◆ **Task directions**
Please output the section of the listing below that opens with the line containing "as [-> ->]; [|done]." and closes with the line containing "type with indexing, kind", exactly and with nothing else.

[Data for the task]

(* ===== verification/TextUtils.v ===== *)
(** * TextUtils

    The string helpers of [common/utils.hpp] (split_string_by_comma,
    is_integer_string, is_bdf_string) and the number readers of the standard
    library used beside them ([std::stoi], [std::stoul] in base 16). *)

From Stdlib Require Import ZArith Lia Ascii.
From stdpp Require Import base list strings numbers.
From S2P Require Import Prelude CoreTypes SemVer.

Local Open Scope Z_scope.

(** ** split_string_by_comma *)

Definition comma : ascii := ",".
(** The characters of [find_last_not_of(" \n\r\t")]. *)
Definition is_blank (c : ascii) : bool :=
  (N_of_ascii c =? 32)%N || (N_of_ascii c =? 10)%N || (N_of_ascii c =? 13)%N || (N_of_ascii c =? 9)%N.

(** [token.erase(token.find_last_not_of(...) + 1)]. *)
Fixpoint erase_trailing (s : string) : string :=
  match s with
  | EmptyString => EmptyString
  | String c s =>
      match erase_trailing s with
      | EmptyString => if is_blank c then EmptyString else String c EmptyString
      | s' => String c s'
      end
  end.
(** [token.erase(0, token.find_first_not_of(...))]. *)
Fixpoint erase_leading (s : string) : string :=
  match s with
  | EmptyString => EmptyString
  | String c s' => if is_blank c then erase_leading s' else s
  end.
Definition trim (s : string) : string := erase_leading (erase_trailing s).

(** What [std::getline(ss, token, ',')] takes off the stream. *)
Fixpoint split_comma (s : string) : string * string :=
  match s with
  | EmptyString => (EmptyString, EmptyString)
  | String c s =>
      if Ascii.eqb c comma then (EmptyString, s)
      else let '(token, rest) := split_comma s in (String c token, rest)
  end.

(** The loop takes at least one character a time. *)
Fixpoint split_loop (fuel : nat) (rest : string) : list string :=
  match fuel, rest with
  | _, EmptyString | O, _ => []
  | S fuel, _ =>
      let '(token, rest) := split_comma rest in
      match trim token with
      | EmptyString => split_loop fuel rest
      | token => token :: split_loop fuel rest
      end
  end.
Definition split_string_by_comma (input_string : string) : list string :=
  split_loop (String.length input_string) input_string.

(** ** Tests *)

Definition is_integer_string (s : string) : bool :=
  match s with EmptyString => false | _ => all_chars is_digit s end.

Fixpoint contains_char (c : ascii) (s : string) : bool :=
  match s with EmptyString => false | String c' s => Ascii.eqb c' c || contains_char c s end.
Definition is_hex_digit (c : ascii) : bool :=
  is_digit c || ((97 <=? N_of_ascii c) && (N_of_ascii c <=? 102))%N || ((65 <=? N_of_ascii c) && (N_of_ascii c <=? 70))%N.
Definition is_bdf_char (c : ascii) : bool := is_hex_digit c || Ascii.eqb c "." || Ascii.eqb c ":".
Definition is_bdf_string (s : string) : bool :=
  (contains_char ":" s || contains_char "." s) && all_chars is_bdf_char s.

(** ** Reading numbers *)

Definition signed_text (s : string) : bool * string :=
  match skip_spaces s with
  | String "-" s => (true, s)
  | String "+" s => (false, s)
  | s => (false, s)
  end.

(** [std::stoi(token)]: [strtol] in base 10, then the range of [int]. *)
Definition stoi (token : string) : result Z :=
  let '(negative, digits) := signed_text token in
  match read_digits None digits with
  | None => Err InvalidArgument
  | Some n =>
      let z := if negative : bool then - n else n in
      if (- 2 ^ 31 <=? z) && (z <? 2 ^ 31) then Ok z else Err OutOfRange
  end.

Definition hex_value (c : ascii) : Z :=
  if is_digit c then digit_value c
  else if (97 <=? N_of_ascii c)%N then Z.of_N (N_of_ascii c) - 87 else Z.of_N (N_of_ascii c) - 55.
Fixpoint read_hex (acc : option Z) (s : string) : option Z :=
  match s with
  | String c s => if is_hex_digit c then read_hex (Some (default 0 acc * 16 + hex_value c)) s else acc
  | EmptyString => acc
  end.
(** An optional 0x is skipped when a digit follows. *)
Definition skip_0x (s : string) : string :=
  match s with
  | String "0" (String "x" (String c s')) | String "0" (String "X" (String c s')) =>
      if is_hex_digit c then String c s' else s
  | _ => s
  end.
(** [std::stoul(token, nullptr, 16)]. *)
Definition stoul_16 (token : string) : result Z :=
  let '(negative, digits) := signed_text token in
  match read_hex None (skip_0x digits) with
  | None => Err InvalidArgument
  | Some n => if 2 ^ 64 - 1 <? n then Err OutOfRange else Ok (if negative : bool then u64 (- n) else n)
  end.

(** ** What splitting gives *)

(** A field without commas, and the text of several fields. *)
Definition field_ok (s : string) : Prop := all_chars (λ c, negb (Ascii.eqb c comma)) s = true.
Fixpoint join_commas (fields : list string) : string :=
  match fields with
  | [] => EmptyString
  | [s] => s
  | s :: fields => s +:+ String comma (join_commas fields)
  end.
Definition nonempty (s : string) : bool := match s with EmptyString => false | _ => true end.

(** A token: not empty, without blanks at its ends. *)
Definition token_ok (s : string) : Prop := s ≠ EmptyString ∧ erase_leading s = s ∧ erase_trailing s = s.

Lemma erase_trailing_idem s : erase_trailing (erase_trailing s) = erase_trailing s.
Proof.
  induction s as [|c s IH]; [done|]. simpl. destruct (erase_trailing s) as [|c' s'] eqn:E.
  - destruct (is_blank c) eqn:Hb; simpl; by rewrite ?Hb.
  - simpl in *. by rewrite IH.
Qed.

Lemma erase_leading_suffix s : erase_trailing s = s → erase_trailing (erase_leading s) = erase_leading s.
Proof.
  induction s as [|c s IH]; [done|]. intros Hs. simpl. destruct (is_blank c) eqn:Hb; [|done].
  apply IH. simpl in Hs. destruct (erase_trailing s) as [|c' s'] eqn:E; [|congruence].
  by rewrite Hb in Hs.
Qed.
Lemma erase_leading_idem s : erase_leading (erase_leading s) = erase_leading s.
Proof. induction s as [|c s IH]; [done|]. simpl. destruct (is_blank c) eqn:Hb; [done|]. simpl. by rewrite Hb. Qed.

Lemma trim_token s : trim s ≠ EmptyString → token_ok (trim s).
Proof.
  intros Hne. split; [done|]. unfold trim. split; [apply erase_leading_idem|].
  apply erase_leading_suffix, erase_trailing_idem.
Qed.

Lemma erase_trailing_blank s : all_chars is_blank s = true → erase_trailing s = EmptyString.
Proof. induction s as [|c s IH]; [done|]. simpl. rewrite andb_true_iff. intros [Hb Hs]. by rewrite IH, Hb. Qed.
Lemma erase_trailing_app s r : all_chars is_blank r = true → erase_trailing (s +:+ r) = erase_trailing s.
Proof.
  intros Hr. induction s as [|c s IH]; [by apply erase_trailing_blank|].
  change (String c s +:+ r) with (String c (s +:+ r)). simpl. by rewrite IH.
Qed.
Lemma erase_leading_app l s : all_chars is_blank l = true → erase_leading (l +:+ s) = erase_leading s.
Proof.
  intros Hl. induction l as [|c l IH]; [done|]. simpl in Hl. apply andb_prop in Hl as [Hb Hl].
  change (String c l +:+ s) with (String c (l +:+ s)). simpl. rewrite Hb. by apply IH.
Qed.
Lemma erase_trailing_prefix l s :
  s ≠ EmptyString → erase_trailing s = s → erase_trailing (l +:+ s) = l +:+ s.
Proof.
  intros Hne Hs. induction l as [|c l IH]; [done|]. change (String c l +:+ s) with (String c (l +:+ s)).
  simpl. rewrite IH. destruct (l +:+ s) eqn:E; [|done]. by destruct l, s.
Qed.

Lemma trim_padded l t r :
  all_chars is_blank l = true → all_chars is_blank r = true → token_ok t → trim (l +:+ t +:+ r) = t.
Proof.
  intros Hl Hr (Hne & Hlead & Htrail). unfold trim.
  rewrite string_app_assoc, erase_trailing_app by done. rewrite erase_trailing_prefix by done.
  by rewrite erase_leading_app.
Qed.

Lemma split_comma_field s rest : field_ok s → split_comma (s +:+ String comma rest) = (s, rest).
Proof.
  induction s as [|c s IH]; intros Hs; [done|]. unfold field_ok in Hs; simpl in Hs. apply andb_prop in Hs as [Hc Hs].
  change (String c s +:+ String comma rest) with (String c (s +:+ String comma rest)). simpl.
  rewrite (negb_true_iff _) in Hc. by rewrite Hc, IH.
Qed.
Lemma split_comma_last s : field_ok s → split_comma s = (s, EmptyString).
Proof.
  induction s as [|c s IH]; intros Hs; [done|]. unfold field_ok in Hs; simpl in Hs. apply andb_prop in Hs as [Hc Hs].
  simpl. rewrite (negb_true_iff _) in Hc. by rewrite Hc, IH.
Qed.

Lemma split_loop_step fuel s :
  s ≠ EmptyString →
  split_loop (S fuel) s =
    (let '(token, rest) := split_comma s in
     match trim token with
     | EmptyString => split_loop fuel rest
     | token => token :: split_loop fuel rest
     end).
Proof. by destruct s. Qed.

Lemma split_loop_join fields fuel :
  Forall field_ok fields → (String.length (join_commas fields) ≤ fuel)%nat →
  split_loop fuel (join_commas fields) = List.filter nonempty (map trim fields).
Proof.
  intros HF. revert fuel. induction HF as [|s fields Hs HF IH]; intros fuel Hfuel; [by destruct fuel|].
  destruct fields as [|s' fields].
  - cbn [join_commas map] in *. destruct fuel as [|fuel]; [destruct s; [done|simpl in Hfuel; lia]|].
    destruct (decide (s = EmptyString)) as [->|Hne]; [done|].
    rewrite split_loop_step, split_comma_last by done. cbn [List.filter].
    destruct (trim s); [by destruct fuel|]. cbn. f_equal. by destruct fuel.
  - set (rest := join_commas (s' :: fields)) in *.
    change (join_commas (s :: s' :: fields)) with (s +:+ String comma rest) in *.
    rewrite string_length_app in Hfuel. simpl in Hfuel. destruct fuel as [|fuel]; [lia|].
    rewrite split_loop_step, split_comma_field by (done || by destruct s).
    cbn [map List.filter]. rewrite IH by lia. destruct (trim s); done.
Qed.

(** Splitting a comma-separated text gives its fields, trimmed, without the
    empty ones: padding a token with blanks changes nothing, and every token of
    the result is non-empty and has no blanks at its ends. *)
Lemma split_string_by_comma_fields fields :
  Forall field_ok fields →
  split_string_by_comma (join_commas fields) = List.filter nonempty (map trim fields) ∧
  Forall token_ok (split_string_by_comma (join_commas fields)) ∧
  ∀ l t r, all_chars is_blank l = true → all_chars is_blank r = true → token_ok t → trim (l +:+ t +:+ r) = t.
Proof.
  intros HF. assert (split_string_by_comma (join_commas fields) = List.filter nonempty (map trim fields)) as Heq.
  { by apply split_loop_join. }
  rewrite Heq. split; [done|]. split; [|apply trim_padded].
  apply list.Forall_forall. intros s Hin%list_elem_of_In%List.filter_In. destruct Hin as [Hin Hne].
  apply List.in_map_iff in Hin as (f & <- & _). apply trim_token. by destruct (trim f).
Qed.
Lemma split_string_by_comma_fields_witness :
  split_string_by_comma " 0000:02:00.0 , 3,, 1" = ["0000:02:00.0"; "3"; "1"].
Proof. refine (proj1 (split_string_by_comma_fields [" 0000:02:00.0 "; " 3"; EmptyString; " 1"] _)). by repeat constructor. Defined.

(** No token is both an index and a BDF. *)
Lemma integer_not_bdf s : is_integer_string s = true → is_bdf_string s = false.
Proof.
  intros Hi. assert (all_chars is_digit s = true) as Hd by (by destruct s). clear Hi. unfold is_bdf_string.
  assert (∀ c, is_digit c = true → Ascii.eqb c ":" = false ∧ Ascii.eqb c "." = false) as Hc.
  { intros c Hc. destruct (Ascii.eqb_spec c ":") as [->|]; [done|]. by destruct (Ascii.eqb_spec c ".") as [->|]. }
  assert (contains_char ":" s = false ∧ contains_char "." s = false) as [-> ->]; [|done].
  induction s as [|c s IH]; [done|]. simpl in *. apply andb_prop in Hd as [Hd Hs].
  destruct (Hc c Hd) as [-> ->]. by apply IH.
Qed.

(** ** Documents

    The part of yaml-cpp the cluster and SoC descriptors use, as an interface: a node
    type with indexing, kind tests, iteration and conversions, which fail with
    an error of the library's. Nothing is assumed of the conversions but that
    [as<int>] and its like return values of their type.

    [document] is a small tree that meets the interface, for examples. *)

Local Open Scope Z_scope.

Class YAML := {
  Node : Type;
  y_get : Node → string → Node;
  IsDefined : Node → bool;
  IsSequence : Node → bool;
  IsMap : Node → bool;
  (** Range-for over a sequence, iteration of a map. *)
  y_items : Node → list Node;
  y_pairs : Node → list (Node * Node);
  as_int : Node → result Z;
  as_u32 : Node → result Z;
  as_u64 : Node → result Z;
  as_bool : Node → result bool;
  as_string : Node → result string;
  (** [as<std::vector<YAML::Node>>], [as<std::vector<int>>]. *)
  as_nodes : Node → result (list Node);
  as_ints : Node → result (list Z);
  (** [as<std::vector<std::string>>], [as<std::vector<uint32_t>>]. *)
  as_strings : Node → result (list string);
  as_u32s : Node → result (list Z);
  (** [as<std::map<int, A>>], in key order. *)
  as_map : ∀ {A}, (Node → result A) → Node → result (list (Z * A))
}.

Definition is_int (z : Z) : Prop := - 2 ^ 31 ≤ z < 2 ^ 31.

Class YAMLLaws `{YAML} : Prop := {
  as_int_range : ∀ n z, as_int n = Ok z → is_int z;
  as_u64_range : ∀ n z, as_u64 n = Ok z → 0 ≤ z < 2 ^ 64
}.

(** ** A document tree *)

Inductive document :=
  | DUndefined
  | DInt (z : Z)
  | DBool (b : bool)
  | DText (s : string)
  | DSequence (items : list document)
  | DMap (pairs : list (document * document)).

Definition bad_conversion {A} : result A := throw "bad conversion".

Definition doc_get (n : document) (key : string) : document :=
  match n with
  | DMap pairs =>
      match List.find (λ '(k, _), match k with DText s => bool_decide (s = key) | _ => false end) pairs with
      | Some (_, v) => v
      | None => DUndefined
      end
  | _ => DUndefined
  end.

Definition doc_int (lo hi : Z) (n : document) : result Z :=
  match n with
  | DInt z => if (lo <=? z) && (z <? hi) then Ok z else bad_conversion
  | _ => bad_conversion
  end.

Definition doc_seq {A} (f : document → result A) (n : document) : result (list A) :=
  match n with
  | DSequence items => foldr (λ x acc, a ← f x; acc ← acc; Ok (a :: acc)) (Ok []) items
  | _ => bad_conversion
  end.

#[global] Instance doc_yaml : YAML := {
  Node := document;
  y_get := doc_get;
  IsDefined n := match n with DUndefined => false | _ => true end;
  IsSequence n := match n with DSequence _ => true | _ => false end;
  IsMap n := match n with DMap _ => true | _ => false end;
  y_items n := match n with DSequence l => l | _ => [] end;
  y_pairs n := match n with DMap l => l | _ => [] end;
  as_int := doc_int (- 2 ^ 31) (2 ^ 31);
  as_u32 := doc_int 0 (2 ^ 32);
  as_u64 := doc_int 0 (2 ^ 64);
  as_bool n := match n with DBool b => Ok b | _ => bad_conversion end;
  as_string n := match n with DText s => Ok s | _ => bad_conversion end;
  as_nodes := doc_seq Ok;
  as_ints := doc_seq (doc_int (- 2 ^ 31) (2 ^ 31));
  as_strings := doc_seq (λ n, match n with DText s => Ok s | _ => bad_conversion end);
  as_u32s := doc_seq (doc_int 0 (2 ^ 32));
  as_map A f n :=
    match n with
    | DMap pairs =>
        foldr (λ '(k, v) acc, k ← doc_int (- 2 ^ 31) (2 ^ 31) k; v ← f v; acc ← acc; Ok ((k, v) :: acc)) (Ok []) pairs
    | _ => bad_conversion
    end
}.

#[global] Instance doc_yaml_laws : YAMLLaws.
Proof.
  split; intros n z; cbn -[Z.pow]; destruct n; cbn -[Z.pow]; try done;
    destruct (_ && _) eqn:E; try done; intros [= <-]; unfold is_int; lia.
Qed.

[/Data for the task]

◆ **Exercise result**
  assert (contains_char ":" s = false ∧ contains_char "." s = false) as [-> ->]; [|done].
  induction s as [|c s IH]; [done|]. simpl in *. apply andb_prop in Hd as [Hd Hs].
  destruct (Hc c Hd) as [-> ->]. by apply IH.
Qed.

(** ** Documents

    The part of yaml-cpp the cluster and SoC descriptors use, as an interface: a node
    type with indexing, kind tests, iteration and conversions, which fail with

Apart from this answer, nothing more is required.